Pros and Cons of Internal Preamps

Pros Cons
  • Space-saving
  • Cheaper on average
  • Immediate playability
  • Typically cheaper components
  • Reduced audio quality
  • Tendency to pick up extra noise


Phono Preamps and Amplifiers

Both of these components are extremely important when using a vinyl record player. Similar to the frequencies generated by a microphone, turntables tend to have a fairly weak signal that must be boosted before reaching the amplifier stage. Phono preamps are positioned near the start of the signal chain so that the weak signal is preamplified to the line level before the amplifier can process it.


Amplification of the phono line signal can be done in multiple ways. For example, some standard wired technologies include RCA or XLR connectors that connect directly from the amp to the speakers. Some amplifiers use internal Bluetooth adapters to send out a signal to the speakers for those who prefer a more wireless profile.
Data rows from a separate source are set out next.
(** ** One option *)

(** The options without a name of an interface. *)
Definition plain_options : list Z :=
  [chr "A"; chr "S"; chr "N"; 3; chr "F"; chr "M"; chr "U"; chr "p"; chr "q"; chr "Q"; 1; 2;
   chr "L"; chr "R"; chr "c"; chr "z"].

(** An option the parser takes: of the list, and with the name of an interface
    that fits and exists where it takes one. *)
Definition accepted (nametoindex : string → Z) (oa : Z * option string) : bool :=
  if existsb (Z.eqb oa.1) [chr "d"; chr "r"] then
    match oa.2 with
    | Some s => (Z.of_nat (strlen s) <? IF_NAMESIZE) && negb (s32 (nametoindex s) =? 0)
    | None => false
    end
  else existsb (Z.eqb oa.1) plain_options.

(** What option [o] does to the flags. *)
Definition flags_after (o : Z) (cfg cfg' : config) : Prop :=
  Z.land (xdp_flags cfg') XDP_FLAGS_MODES =
    default (Z.land (xdp_flags cfg) XDP_FLAGS_MODES) (mode_of_option o) ∧
  Z.land (xdp_flags cfg') XDP_FLAGS_UPDATE_IF_NOEXIST =
    (if existsb (Z.eqb o) [chr "F"] then 0
     else Z.land (xdp_flags cfg) XDP_FLAGS_UPDATE_IF_NOEXIST) ∧
  Z.land (xsk_bind_flags cfg') XDP_COPY =
    (if existsb (Z.eqb o) [chr "c"; chr "S"] then XDP_COPY
     else Z.land (xsk_bind_flags cfg) XDP_COPY) ∧
  Z.land (xsk_bind_flags cfg') XDP_ZEROCOPY =
    (if existsb (Z.eqb o) [chr "z"] then XDP_ZEROCOPY
     else Z.land (xsk_bind_flags cfg) XDP_ZEROCOPY).

Ltac flag_tac :=
  split_and!; cbn; unfold clear32;
  first [ done | by apply land_set_bits | by apply land_keep_bits
        | by rewrite <-Z.land_assoc; vm_compute (Z.land (u32 _) _); rewrite ?Z.land_0_r ].

(** One case of the switch: an option that takes an argument has it. *)
Ltac option_done :=
  try match goal with |- context [accepted ?n ?oa] => change (accepted n oa) with true end;
  cbn iota;
  do 2 eexists; split; [done|]; split; [auto 6 with config_wf|flag_tac].
Ltac option_case o Ha c :=
  destruct (Z.eqb_spec o c) as [->|?];
  [ try (destruct (Ha eq_refl) as (? & -> & ?)); cbn [with_optarg] |].

(** d and r: a name that fits, of an interface that exists. *)
Ltac name_case :=
  match goal with
  | H : c_str ?s = true |- context [accepted ?n (?o, ?a)] =>
    change (accepted n (o, a)) with
      ((Z.of_nat (strlen s) <? IF_NAMESIZE) && negb (s32 (n s) =? 0));
    rewrite Z.leb_antisym; destruct (Z.ltb_spec (Z.of_nat (strlen s)) IF_NAMESIZE) as [Hlt|]; [|done];
    cbn [negb andb];
    rewrite c_string_strncpy, (proj2 (Z.ltb_lt _ _)) by done;
    cbn [mbind res_bind with_dev with_redirect ifindex redirect_ifindex];
    destruct (s32 (n s) =? 0); [done|]; cbn [negb]; option_done
  end.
In any situation, the signals being processed by the amplifier have to be at line level so that sound quality sounds balanced and not washed out. 


For those seeking a more lossless amplification experience, it’s suggested that you seek out an amplifier that uses Bluetooth 5.0 or above. This will improve the data transmission speed and ensure that more of the data reaches your wireless speakers. Bluetooth technology at this level will also have a larger wireless range; in fact, 5.0 will reach devices that are 800 feet away from the amplifier.


Take your Stereo System up a Notch


Using a phono input is absolutely critical if you’re using a vinyl turntable. With one, much more of the warmer tones inherent in vinyl will make it through the audio chain to your speakers. Fortunately, it’s a relatively simple process to find the phono stage that will fit your audio needs as well as the needs of your budget.